Estava de volta de um congresso em Paris, escala imprevista em Madrid por causa de uma tempestade. Cheguei ao hotel do aeroporto exausta, o ar condicionado gelado contrastando com a umidade pegajosa da noite. No lobby, barulhento com motores de aviões ao fundo, vi ele: alto, cabelo castanho com uma madeixa branca chamativa, óculos finos, sorriso malandro. Nossos olhares se cruzaram. ‘Portuguesa?’, perguntou, acento francês. Sorri, ‘Sim, e tu?’. Paul-Henri, em viagem de negócios. Conversa solta, copo de vinho na mão, o calor subindo apesar da clim. Senti a excitação do desconhecido, ninguém nos conhece aqui. ‘Quarto livre?’, perguntei direta. Ele piscou, ‘Vamos?’.

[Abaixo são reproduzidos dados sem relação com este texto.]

(** X16. When cell C2 has no digit, or its first run of digits is longer
    than [int] accepts, the rate falls back to 1500: one message is
    printed, no warning is issued and nothing is raised. *)
Theorem sampling_rate_falls_back (metadata_row : list string) :
  no_digits (cell_at metadata_row 2) = true
  \/ (exists pre digits rest,
        cell_at metadata_row 2 = pre ++ digits ++ rest
        /\ no_digits pre = true /\ all_digits digits = true
        /\ digit_free_start rest = true
        /\ (0 < max_str_digits < String.length digits)%nat) ->
  exists m,
    read_sampling_rate max_str_digits metadata_row
    = ([Print m], Ok expected_sampling_rate)
    /\ (m = MsgRateUnparsed expected_sampling_rate
        \/ m = MsgRateUnread expected_sampling_rate).
Proof.
  intros [Hnone|(pre & digits & rest & Hcell & Hp & Hd & Hr & Hlo & Hhi)].
  - exists (MsgRateUnparsed expected_sampling_rate). split; [|now left].
    apply read_sampling_rate_unparsed. now apply search_digits_none.
  - exists (MsgRateUnread expected_sampling_rate). split; [|now right].
    unfold read_sampling_rate.
    rewrite cell_or_empty_spec, bind_ret_l, Hcell.
    assert (Hne : digits <> "") by (destruct digits; [cbn in Hhi; lia|discriminate]).
    rewrite (search_digits_run pre digits rest Hp Hne Hd Hr).
    unfold PyNum.int_of_digits.
    assert (Hbad : ((0 <? max_str_digits)%nat
                    && (max_str_digits <? String.length digits)%nat) = true).
    { apply andb_true_iff. split; apply Nat.ltb_lt; assumption. }
    rewrite Hbad. reflexivity.
Qed.

End SamplingRate.

Lemma sampling_rate_is_first_digit_run_witness :
  read_sampling_rate 4300 ["a"; "b"; "about 1000 Hz"]
  = ([Warn (MsgRateMismatch 1000 1500)], Ok 1000%Z).
Proof.
  apply (sampling_rate_is_first_digit_run 4300 ["a"; "b"; "about 1000 Hz"]
           "about " "1000" " Hz");
    [reflexivity|reflexivity|discriminate|reflexivity|reflexivity|right; cbn; lia].
Defined.

Lemma sampling_rate_falls_back_witness :
  exists m,
    read_sampling_rate 3 ["a"; "b"; "1500 Hz"]
    = ([Print m], Ok expected_sampling_rate)
    /\ (m = MsgRateUnparsed expected_sampling_rate
        \/ m = MsgRateUnread expected_sampling_rate).
Proof.
  apply (sampling_rate_falls_back 3 ["a"; "b"; "1500 Hz"]).
  right. exists "", "1500", " Hz". cbn. repeat split; lia.
Defined.

(** ** The tokenizer *)

Section Tokenizer.

Local Open Scope string_scope.

Lemma rev_onto_app (s : string) :
  forall acc, PyStr.rev_onto s acc = PyStr.rev s ++ acc.
Proof.
  unfold PyStr.rev. induction s as [|c s IH]; intros acc; [reflexivity|].
  cbn [PyStr.rev_onto]. rewrite (IH (String c acc)), (IH (String c "")).
  now rewrite append_assoc.
Qed.

Lemma rev_cons (c : ascii) (s : string) :
  PyStr.rev (String c s) = PyStr.rev s ++ String c "".
Proof. unfold PyStr.rev at 1. cbn [PyStr.rev_onto]. apply rev_onto_app. Qed.

Lemma rev_app (s t : string) : PyStr.rev (s ++ t) = PyStr.rev t ++ PyStr.rev s.
Proof.
  induction s as [|c s IH].
  - cbn [String.append]. change (PyStr.rev "") with "". now rewrite append_empty_r.
  - cbn [String.append]. now rewrite !rev_cons, IH, append_assoc.
Qed.

Lemma rev_involutive (s : string) : PyStr.rev (PyStr.rev s) = s.
Proof.
  induction s as [|c s IH]; [reflexivity|].
  now rewrite rev_cons, rev_app, IH.
Qed.

Lemma all_space_app (s t : string) :
  all_space (s ++ t) = all_space s && all_space t.
Proof.
  induction s as [|c s IH]; [reflexivity|].
  cbn [String.append all_space]. now rewrite IH, andb_assoc.
Qed.

Lemma all_space_rev (s : string) : all_space (PyStr.rev s) = all_space s.
Proof.
  induction s as [|c s IH]; [reflexivity|].
  rewrite rev_cons, all_space_app, IH. cbn [all_space].
  now rewrite andb_true_r, andb_comm.
Qed.

(** The string is empty or starts with a character that is not white
    space. *)
Definition head_ok (s : string) : bool :=
  match s with
  | EmptyString => true
  | String c _ => negb (PyStr.is_space c)
  end.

Subimos, porta fecha, cheiro de lençóis de hotel misturado com seu perfume. ‘Quero algo especial’, disse, tirando mel da minha bolsa – sempre levo para noites assim. ‘Em troca de uma massagem íntima?’. Ele riu, surpreso. ‘Epilação total, sem poils, e ajustes no corpo?’. Brinquei, inspirada num papo anterior com uma amiga. Tirei a roupa devagar, pele arrepiada pelo ar frio. Nua no meio da quarto, pernas afastadas. Ele ajoelhou, mãos quentes nas minhas pernas, ‘Vou tirar tudo, devagar’. Picava um pouco enquanto passava creme depilatório, dedos roçando minha boceta. ‘Relaxa’, murmurou, lábios perto. Senti umidade crescer, gosto de sal na pele suada. Subiu pras coxas, tocou o grelo, ‘Lindo’. Virei de bruços, ele fez as costas, o reguinho do cu. Gemidos escapavam, ‘Porra, que delícia’. Depois, ventre mais plano, seios mais empinados com óleo massageando, beliscando mamilos. Lábios mais carnudos, beijou. Olhos azuis no espelho flutuante que peguei. ‘Perfeito’, suspirei.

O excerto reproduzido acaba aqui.